## [EXERCISE BRIEF]
Restrict the output to the lines below starting at the one that contains "(** Re-rooting at [usr/lib]. *)" and ending at the one that contains "cbn zeta in", and restate them word for word, both ends included.

## [PROVIDED MATERIAL]
+ + +
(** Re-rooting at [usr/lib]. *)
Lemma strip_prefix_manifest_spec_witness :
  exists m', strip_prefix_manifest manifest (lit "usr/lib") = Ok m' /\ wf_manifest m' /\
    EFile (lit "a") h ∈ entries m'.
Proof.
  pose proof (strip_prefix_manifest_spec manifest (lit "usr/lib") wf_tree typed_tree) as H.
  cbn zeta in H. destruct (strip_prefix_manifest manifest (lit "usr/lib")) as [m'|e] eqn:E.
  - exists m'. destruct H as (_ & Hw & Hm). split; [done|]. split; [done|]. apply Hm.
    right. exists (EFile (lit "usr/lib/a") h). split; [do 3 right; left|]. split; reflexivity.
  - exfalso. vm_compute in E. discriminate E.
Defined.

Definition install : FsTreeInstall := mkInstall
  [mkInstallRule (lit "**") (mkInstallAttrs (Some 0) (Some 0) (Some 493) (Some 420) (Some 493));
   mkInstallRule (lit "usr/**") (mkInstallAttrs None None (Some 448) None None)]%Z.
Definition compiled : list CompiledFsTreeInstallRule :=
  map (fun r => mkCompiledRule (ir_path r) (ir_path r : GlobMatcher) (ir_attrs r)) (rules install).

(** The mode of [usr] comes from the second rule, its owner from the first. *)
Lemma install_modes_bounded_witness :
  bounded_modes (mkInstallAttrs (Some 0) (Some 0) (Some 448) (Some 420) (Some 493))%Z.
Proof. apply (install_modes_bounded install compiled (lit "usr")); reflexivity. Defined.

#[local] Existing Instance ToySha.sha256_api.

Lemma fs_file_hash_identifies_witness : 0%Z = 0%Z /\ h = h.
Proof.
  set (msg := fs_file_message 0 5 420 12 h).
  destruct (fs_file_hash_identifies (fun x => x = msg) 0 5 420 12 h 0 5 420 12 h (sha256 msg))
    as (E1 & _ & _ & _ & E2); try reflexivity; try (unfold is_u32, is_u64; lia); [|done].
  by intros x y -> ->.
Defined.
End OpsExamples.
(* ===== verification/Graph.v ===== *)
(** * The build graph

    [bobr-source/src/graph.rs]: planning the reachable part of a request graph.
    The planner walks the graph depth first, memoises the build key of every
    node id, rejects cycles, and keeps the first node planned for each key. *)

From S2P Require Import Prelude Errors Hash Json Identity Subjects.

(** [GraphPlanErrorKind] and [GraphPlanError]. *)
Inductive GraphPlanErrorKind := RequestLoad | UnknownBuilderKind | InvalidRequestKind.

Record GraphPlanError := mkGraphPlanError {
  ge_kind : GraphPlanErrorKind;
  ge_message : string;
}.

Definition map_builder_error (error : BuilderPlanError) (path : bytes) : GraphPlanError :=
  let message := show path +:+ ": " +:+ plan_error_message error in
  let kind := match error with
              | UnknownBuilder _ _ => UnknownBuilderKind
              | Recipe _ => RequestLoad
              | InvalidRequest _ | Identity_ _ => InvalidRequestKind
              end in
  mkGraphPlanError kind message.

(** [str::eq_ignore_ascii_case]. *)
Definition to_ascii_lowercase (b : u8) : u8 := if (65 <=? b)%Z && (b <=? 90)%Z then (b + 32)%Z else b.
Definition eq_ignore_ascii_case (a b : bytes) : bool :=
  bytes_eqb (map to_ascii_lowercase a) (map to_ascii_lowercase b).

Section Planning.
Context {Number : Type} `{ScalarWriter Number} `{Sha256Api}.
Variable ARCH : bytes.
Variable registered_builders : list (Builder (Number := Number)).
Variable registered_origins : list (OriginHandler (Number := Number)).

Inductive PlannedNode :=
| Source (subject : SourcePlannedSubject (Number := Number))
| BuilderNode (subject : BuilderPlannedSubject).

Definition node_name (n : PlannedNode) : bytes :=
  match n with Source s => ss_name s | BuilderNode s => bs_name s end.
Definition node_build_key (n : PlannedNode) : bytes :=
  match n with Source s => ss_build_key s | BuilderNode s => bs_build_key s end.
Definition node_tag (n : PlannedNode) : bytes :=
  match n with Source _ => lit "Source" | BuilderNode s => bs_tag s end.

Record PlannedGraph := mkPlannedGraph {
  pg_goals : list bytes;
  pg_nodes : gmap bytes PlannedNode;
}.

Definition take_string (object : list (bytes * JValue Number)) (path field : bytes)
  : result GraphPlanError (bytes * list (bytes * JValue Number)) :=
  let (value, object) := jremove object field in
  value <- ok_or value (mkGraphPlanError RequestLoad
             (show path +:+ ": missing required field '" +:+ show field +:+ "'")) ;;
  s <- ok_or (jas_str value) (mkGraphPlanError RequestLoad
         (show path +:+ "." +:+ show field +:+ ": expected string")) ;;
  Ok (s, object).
+ + +
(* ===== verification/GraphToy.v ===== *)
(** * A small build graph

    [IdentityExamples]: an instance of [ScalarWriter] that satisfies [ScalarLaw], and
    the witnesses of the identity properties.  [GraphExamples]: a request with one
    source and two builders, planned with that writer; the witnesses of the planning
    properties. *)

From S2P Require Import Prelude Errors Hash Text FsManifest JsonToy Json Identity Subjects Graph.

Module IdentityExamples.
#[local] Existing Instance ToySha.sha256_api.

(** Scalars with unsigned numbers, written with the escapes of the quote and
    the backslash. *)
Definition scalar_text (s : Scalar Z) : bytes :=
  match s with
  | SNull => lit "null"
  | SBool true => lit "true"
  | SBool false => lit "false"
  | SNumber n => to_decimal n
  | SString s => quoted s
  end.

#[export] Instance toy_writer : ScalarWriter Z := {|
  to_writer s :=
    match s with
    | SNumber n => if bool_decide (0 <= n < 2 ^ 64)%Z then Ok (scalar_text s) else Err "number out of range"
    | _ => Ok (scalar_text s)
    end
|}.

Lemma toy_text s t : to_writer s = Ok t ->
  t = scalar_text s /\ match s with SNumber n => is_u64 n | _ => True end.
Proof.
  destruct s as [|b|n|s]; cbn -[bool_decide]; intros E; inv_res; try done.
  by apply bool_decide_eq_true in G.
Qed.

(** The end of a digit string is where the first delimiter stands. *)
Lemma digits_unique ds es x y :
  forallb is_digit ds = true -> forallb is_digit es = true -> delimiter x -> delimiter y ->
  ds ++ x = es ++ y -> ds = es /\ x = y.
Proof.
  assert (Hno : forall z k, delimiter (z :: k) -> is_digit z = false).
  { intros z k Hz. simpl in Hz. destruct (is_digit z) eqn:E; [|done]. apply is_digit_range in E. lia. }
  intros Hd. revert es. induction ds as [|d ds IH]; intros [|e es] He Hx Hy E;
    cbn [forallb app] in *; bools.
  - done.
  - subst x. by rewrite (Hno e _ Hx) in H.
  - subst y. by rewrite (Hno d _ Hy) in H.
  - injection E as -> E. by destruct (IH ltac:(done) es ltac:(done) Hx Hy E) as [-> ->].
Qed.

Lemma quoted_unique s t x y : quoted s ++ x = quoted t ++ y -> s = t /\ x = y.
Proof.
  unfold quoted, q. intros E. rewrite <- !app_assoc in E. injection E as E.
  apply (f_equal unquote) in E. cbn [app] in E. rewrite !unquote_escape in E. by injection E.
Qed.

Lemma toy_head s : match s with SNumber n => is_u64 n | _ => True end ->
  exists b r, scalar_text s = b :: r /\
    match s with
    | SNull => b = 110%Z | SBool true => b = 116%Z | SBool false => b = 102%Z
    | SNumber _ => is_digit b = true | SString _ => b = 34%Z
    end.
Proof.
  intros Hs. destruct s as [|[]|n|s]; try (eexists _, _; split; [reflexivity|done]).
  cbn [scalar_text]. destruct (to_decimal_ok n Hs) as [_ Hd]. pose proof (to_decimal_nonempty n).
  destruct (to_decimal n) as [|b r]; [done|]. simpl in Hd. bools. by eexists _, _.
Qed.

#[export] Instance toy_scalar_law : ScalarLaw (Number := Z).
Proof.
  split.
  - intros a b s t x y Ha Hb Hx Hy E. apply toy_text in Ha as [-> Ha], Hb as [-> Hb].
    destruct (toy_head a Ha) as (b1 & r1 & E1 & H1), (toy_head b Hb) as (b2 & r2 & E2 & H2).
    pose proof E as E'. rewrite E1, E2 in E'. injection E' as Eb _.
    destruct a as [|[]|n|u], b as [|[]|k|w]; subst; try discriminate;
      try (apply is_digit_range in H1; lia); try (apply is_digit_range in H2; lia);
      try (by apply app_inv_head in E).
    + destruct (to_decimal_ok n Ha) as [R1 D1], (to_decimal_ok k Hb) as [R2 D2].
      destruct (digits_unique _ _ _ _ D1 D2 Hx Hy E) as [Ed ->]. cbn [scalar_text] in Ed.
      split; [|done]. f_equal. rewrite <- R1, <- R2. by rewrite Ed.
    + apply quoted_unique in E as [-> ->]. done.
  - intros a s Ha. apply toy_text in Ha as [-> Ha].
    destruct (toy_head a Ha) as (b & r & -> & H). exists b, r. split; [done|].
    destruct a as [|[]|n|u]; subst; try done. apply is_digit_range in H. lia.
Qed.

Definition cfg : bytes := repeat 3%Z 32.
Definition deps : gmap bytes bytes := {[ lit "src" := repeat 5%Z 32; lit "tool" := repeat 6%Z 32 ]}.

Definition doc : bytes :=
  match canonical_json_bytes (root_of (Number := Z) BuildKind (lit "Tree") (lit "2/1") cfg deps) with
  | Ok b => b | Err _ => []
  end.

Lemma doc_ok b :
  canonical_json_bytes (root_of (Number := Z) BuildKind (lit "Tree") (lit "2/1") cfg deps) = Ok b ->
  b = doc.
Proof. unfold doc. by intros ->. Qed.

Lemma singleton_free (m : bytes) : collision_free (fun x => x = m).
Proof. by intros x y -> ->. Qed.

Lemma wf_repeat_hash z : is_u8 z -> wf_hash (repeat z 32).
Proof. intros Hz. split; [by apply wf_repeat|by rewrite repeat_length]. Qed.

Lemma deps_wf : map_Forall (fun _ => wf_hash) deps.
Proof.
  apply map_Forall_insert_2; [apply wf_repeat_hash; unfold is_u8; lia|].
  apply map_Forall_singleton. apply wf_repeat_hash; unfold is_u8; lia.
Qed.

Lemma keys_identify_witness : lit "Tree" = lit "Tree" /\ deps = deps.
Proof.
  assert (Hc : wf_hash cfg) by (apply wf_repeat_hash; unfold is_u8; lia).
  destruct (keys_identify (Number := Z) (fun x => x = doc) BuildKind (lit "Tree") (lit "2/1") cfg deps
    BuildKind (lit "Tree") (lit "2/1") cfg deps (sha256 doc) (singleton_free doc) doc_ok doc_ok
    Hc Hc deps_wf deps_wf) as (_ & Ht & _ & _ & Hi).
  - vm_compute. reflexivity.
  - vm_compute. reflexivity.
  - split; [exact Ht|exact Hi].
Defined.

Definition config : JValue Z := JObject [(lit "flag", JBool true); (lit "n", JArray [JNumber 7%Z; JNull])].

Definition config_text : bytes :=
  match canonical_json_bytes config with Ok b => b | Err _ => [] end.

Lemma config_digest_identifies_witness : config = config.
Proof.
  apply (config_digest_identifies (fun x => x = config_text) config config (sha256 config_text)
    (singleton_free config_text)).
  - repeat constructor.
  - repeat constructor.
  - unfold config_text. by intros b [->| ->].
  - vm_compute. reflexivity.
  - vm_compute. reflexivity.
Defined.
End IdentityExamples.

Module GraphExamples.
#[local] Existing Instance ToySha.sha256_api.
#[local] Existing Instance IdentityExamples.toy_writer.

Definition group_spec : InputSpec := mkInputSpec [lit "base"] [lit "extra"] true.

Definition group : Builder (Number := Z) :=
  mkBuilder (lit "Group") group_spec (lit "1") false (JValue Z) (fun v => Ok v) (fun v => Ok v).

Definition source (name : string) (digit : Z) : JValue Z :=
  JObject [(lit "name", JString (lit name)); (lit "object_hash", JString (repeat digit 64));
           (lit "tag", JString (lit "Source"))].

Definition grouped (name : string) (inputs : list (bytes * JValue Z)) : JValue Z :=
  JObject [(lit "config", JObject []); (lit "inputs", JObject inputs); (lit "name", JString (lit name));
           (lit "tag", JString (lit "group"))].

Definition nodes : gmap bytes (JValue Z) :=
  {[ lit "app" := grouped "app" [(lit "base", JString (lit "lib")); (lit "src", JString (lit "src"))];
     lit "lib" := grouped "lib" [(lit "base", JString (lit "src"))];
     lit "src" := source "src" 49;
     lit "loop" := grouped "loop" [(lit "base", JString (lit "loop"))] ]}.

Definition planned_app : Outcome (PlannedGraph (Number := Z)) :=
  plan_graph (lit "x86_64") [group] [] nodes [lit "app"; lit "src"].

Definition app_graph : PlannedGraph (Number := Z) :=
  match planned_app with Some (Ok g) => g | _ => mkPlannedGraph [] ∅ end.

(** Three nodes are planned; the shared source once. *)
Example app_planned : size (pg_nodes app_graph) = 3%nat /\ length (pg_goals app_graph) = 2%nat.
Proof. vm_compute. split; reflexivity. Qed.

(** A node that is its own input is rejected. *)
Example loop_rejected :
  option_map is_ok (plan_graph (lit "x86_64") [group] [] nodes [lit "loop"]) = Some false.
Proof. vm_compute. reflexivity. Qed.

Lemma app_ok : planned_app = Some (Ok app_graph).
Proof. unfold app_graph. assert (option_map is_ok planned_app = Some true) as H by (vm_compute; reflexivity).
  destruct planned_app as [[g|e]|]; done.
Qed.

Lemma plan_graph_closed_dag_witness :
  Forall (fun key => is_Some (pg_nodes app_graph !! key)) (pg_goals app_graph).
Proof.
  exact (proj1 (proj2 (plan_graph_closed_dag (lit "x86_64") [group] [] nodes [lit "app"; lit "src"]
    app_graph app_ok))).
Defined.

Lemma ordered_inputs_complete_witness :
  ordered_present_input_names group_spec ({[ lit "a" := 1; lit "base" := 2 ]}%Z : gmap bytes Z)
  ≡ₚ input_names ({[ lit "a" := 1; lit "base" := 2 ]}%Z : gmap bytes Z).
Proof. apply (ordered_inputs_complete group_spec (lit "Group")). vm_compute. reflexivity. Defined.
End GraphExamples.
+ + +
## [WORKED SOLUTION]
(** Re-rooting at [usr/lib]. *)
Lemma strip_prefix_manifest_spec_witness :
  exists m', strip_prefix_manifest manifest (lit "usr/lib") = Ok m' /\ wf_manifest m' /\
    EFile (lit "a") h ∈ entries m'.
Proof.
  pose proof (strip_prefix_manifest_spec manifest (lit "usr/lib") wf_tree typed_tree) as H.
  cbn zeta in H. destruct (strip_prefix_manifest manifest (lit "usr/lib")) as [m'|e] eqn:E.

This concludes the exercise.